Church of Norway Delivers Formal Apology to LGBTQ+ Individuals for ‘Shame, Great Harm and Pain’
Amid crimson theater drapes at a well-known Oslo location for LGBTQ+ gatherings, Norway's national church issued a formal apology for harm and unequal treatment it had inflicted.
“Norway's church has caused the LGBTQ+ community shame, great harm and pain,” the presiding bishop, Olav Fykse Tveit, stated this Thursday. “This ought not to have occurred and this is why I offer my apology now.”
“Unequal treatment, harassment and discrimination” led to a loss of faith for some, Tveit recognized. A church service at the cathedral in Oslo was arranged to come after the apology.
The statement of regret occurred at the London Pub, one among two bars attacked during the 2022 shooting that took two lives and injured nine people severely at Oslo's Pride event. An individual of Iranian descent living in Norway, who had pledged allegiance to Islamic State, was given a prison term to a minimum of three decades in incarceration for carrying out the attacks.
In common with various worldwide religions, the Norwegian Lutheran Church – a Lutheran evangelical community that is Norway’s largest faith community – for years sidelined LGBTQ+ people, refusing to allow them from joining the clergy or to marry in church. In the 1950s, the church’s bishops referred to homosexual individuals as “a worldwide social threat”.
Yet, with Norwegian society turning more progressive, becoming the second in the world to permit registered partnerships for same-sex couples back in 1993 and by 2009 the first in Scandinavia to approve gay marriage, the religious institution eventually adapted.

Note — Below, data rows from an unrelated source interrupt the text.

(** * Cafe menu backend (backend/server.py): a shallow embedding

    The FastAPI handlers of [backend/server.py] are embedded as functions in
    a small state-and-exception monad over the two MongoDB collections the
    server uses ([menu_items] and [otp_verifications]).  Everything that the
    handlers obtain from outside the process is an explicit argument: clock
    readings ([datetime.now]), the [random.randint] draw, the [uuid.uuid4]
    value and the outcome of the SendGrid call. *)

From Stdlib Require Import ZArith List String Bool Lia.
From Stdlib Require Import Floats.PrimFloat DecimalString.
From Stdlib Require Import Sorted FinFun.
From Stdlib Require DecimalPos DecimalZ.
Import ListNotations.

Open Scope string_scope.
Open Scope list_scope.
Open Scope Z_scope.

(** ** Time *)

(** A [datetime] is a number of microseconds since the epoch (UTC), the
    resolution of Python's [datetime].  Documents keep their timestamps as
    ISO strings ([isoformat]) which the handlers parse back
    ([datetime.fromisoformat]); that pair is lossless, so stored timestamps
    are kept as [datetime] values. *)
Definition datetime := Z.

Definition microseconds_per_second : Z := 1000000.

Definition timedelta_minutes (n : Z) : Z := n * 60 * microseconds_per_second.
Definition timedelta_days (n : Z) : Z := n * 86400 * microseconds_per_second.

(** ** Models *)

Record MenuItem := mkMenuItem {
  id : string;
  category : string;
  name : string;
  price : float;
  description : option string;
  is_special : bool;
  available : bool;
  image_url : option string;
  created_at : datetime
}.

Record MenuItemCreate := mkMenuItemCreate {
  new_category : string;
  new_name : string;
  new_price : float;
  new_description : option string;
  new_is_special : option bool;
  new_available : option bool;
  new_image_url : option string
}.

Record MenuItemUpdate := mkMenuItemUpdate {
  upd_category : option string;
  upd_name : option string;
  upd_price : option float;
  upd_description : option string;
  upd_is_special : option bool;
  upd_available : option bool;
  upd_image_url : option string
}.

(** The document [send_otp] stores in [otp_verifications]. *)
Record OTPDoc := mkOTPDoc {
  otp_email : string;
  otp : string;
  otp_created_at : datetime;
  expires_at : datetime
}.

(** ** Exceptions and results *)

(** [HTTPException] is what the handlers raise themselves.  [Unhandled]
    stands for any other Python exception leaving a handler (the framework
    answers 500); its argument is the exception class. *)
Inductive exception :=
| HTTPException (status_code : Z) (detail : string)
| Unhandled (exc : string).

Inductive result (A : Type) :=
| Ok (a : A)
| Raise (e : exception).
Arguments Ok {A} a.
Arguments Raise {A} e.

(** ** The document store *)

Module Collection.
Section Ops.
Context {D : Type}.

(** [find_one(filter)]: the first matching document. *)
Definition find_one (p : D -> bool) (c : list D) : option D := List.find p c.

(** [find(filter).to_list(n)]: the first [n] matching documents. *)
Definition find_to_list (p : D -> bool) (n : nat) (c : list D) : list D :=
  firstn n (filter p c).

(** [insert_one(doc)]. *)
Definition insert_one (d : D) (c : list D) : list D := c ++ [d].

(** [delete_one(filter)]: removes the first matching document. *)
Fixpoint delete_one (p : D -> bool) (c : list D) : list D :=
  match c with
  | [] => []
  | d :: c' => if p d then c' else d :: delete_one p c'
  end.

(** [result.deleted_count] of [delete_one]. *)
Definition deleted_count (p : D -> bool) (c : list D) : Z :=
  if existsb p c then 1 else 0.

(** [delete_many(filter)]. *)
Definition delete_many (p : D -> bool) (c : list D) : list D :=
  filter (fun d => negb (p d)) c.

(** [update_one(filter, {"$set": ...})]: patches the first match. *)
Fixpoint update_one (p : D -> bool) (patch : D -> D) (c : list D) : list D :=
  match c with
  | [] => []
  | d :: c' => if p d then patch d :: c' else d :: update_one p patch c'
  end.

(** Number of documents matching a filter. *)
Definition count (p : D -> bool) (c : list D) : nat := List.length (filter p c).
End Ops.
End Collection.

Record Db := mkDb {
  menu_items : list MenuItem;
  otp_verifications : list OTPDoc
}.

(** ** The handler monad: state passing with exceptions.  A raised
    exception keeps the writes made before it (nothing is rolled back). *)

Definition handler (A : Type) : Type := Db -> result A * Db.

Definition ret {A} (a : A) : handler A := fun db => (Ok a, db).
Definition raise {A} (e : exception) : handler A := fun db => (Raise e, db).
Definition bind {A B} (m : handler A) (k : A -> handler B) : handler B :=
  fun db =>
    match m db with
    | (Ok a, db') => k a db'
    | (Raise e, db') => (Raise e, db')
    end.

Declare Scope handler_scope.
Delimit Scope handler_scope with handler.
Notation "x <- m ;; k" := (bind m (fun x => k))
  (at level 61, m at next level, right associativity) : handler_scope.
Notation "m ;;; k" := (bind m (fun _ => k))
  (at level 61, right associativity) : handler_scope.
Open Scope handler_scope.

Definition with_menu_items {A} (read : list MenuItem -> A)
    (write : list MenuItem -> list MenuItem) : handler A :=
  fun db =>
    (Ok (read (menu_items db)),
     {| menu_items := write (menu_items db);
        otp_verifications := otp_verifications db |}).

Definition with_otp_verifications {A} (read : list OTPDoc -> A)
    (write : list OTPDoc -> list OTPDoc) : handler A :=
  fun db =>
    (Ok (read (otp_verifications db)),
     {| menu_items := menu_items db;
        otp_verifications := write (otp_verifications db) |}).

Definition keep {D : Type} (c : list D) : list D := c.
Definition unit_of {D : Type} (_ : list D) : unit := tt.

(** ** Query filters *)

Definition by_id (item_id : string) (d : MenuItem) : bool :=
  String.eqb (id d) item_id.

Definition by_email (email : string) (d : OTPDoc) : bool :=
  String.eqb (otp_email d) email.

(** ** Menu catalogue: public routes *)

(** [GET /menu]: [find({"available": True}).to_list(1000)]. *)
Definition get_menu : handler (list MenuItem) :=
  with_menu_items (Collection.find_to_list available 1000) keep.

(** [GET /menu/specials]:
    [find({"is_special": True, "available": True}).to_list(1000)]. *)
Definition get_specials : handler (list MenuItem) :=
  with_menu_items
    (Collection.find_to_list (fun d => is_special d && available d) 1000) keep.

(** [GET /menu/categories]: [distinct("category")] gives every category
    value once (over all items, available or not); [sorted] orders them, by
    code point, which for the UTF-8 bytes of a [string] is the byte-wise
    order of [String.leb]. *)
Definition distinct (values : list string) : list string :=
  nodup String.string_dec values.

Fixpoint insort (x : string) (l : list string) : list string :=
  match l with
  | [] => [x]
  | y :: l' => if String.leb x y then x :: l else y :: insort x l'
  end.

Definition sorted (l : list string) : list string := fold_right insort [] l.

During 2007, the Norwegian Lutheran Church started appointing LGBTQ+ clergy, and same-sex couples could have church weddings since 2017. During 2023, Tveit participated in the Pride march in Oslo in what was noted as a historic moment for the religious institution.
The apology on Thursday was met with differing opinions. The head of a network of Christian lesbians in Norway, Hanne Marie, herself a gay pastor, called it “a significant step toward healing” and a moment that “finally marked the end of a painful era within the church's past”.
For Stephen Adom, the leader of the Norwegian Association for Gender and Sexual Diversity, the apology was “powerful and significant” but had come “overdue for individuals who lost their lives to AIDS … carrying heavy hearts because the church considered the epidemic as punishment from God”.
Worldwide, a handful of religious institutions have tried to reconcile for historical treatment regarding LGBTQ+ individuals. In 2023, England's church expressed regret for what it characterized as “disgraceful” conduct, though it continues to refuse to authorize same-sex weddings in religious settings.
Likewise, the Methodist Church in Ireland in the past year expressed regret for “inadequate pastoral assistance and care” toward LGBTQ+ individuals and their families, but held fast in its belief that marriage should only represent a union between a man and a woman.
Earlier this year, Canada's United Church issued an apology toward Two-Spirit and LGBTQIA+ individuals, labeling it a reaffirmation of its “pledge to complete acceptance and open hospitality” in every part of the church's activities.
“We have not succeeded to honor and appreciate the wonderful diversity of creation,” Michael Blair, the top administrative leader of the church, stated. “We have wounded people rather than pursuing healing. We are sorry.”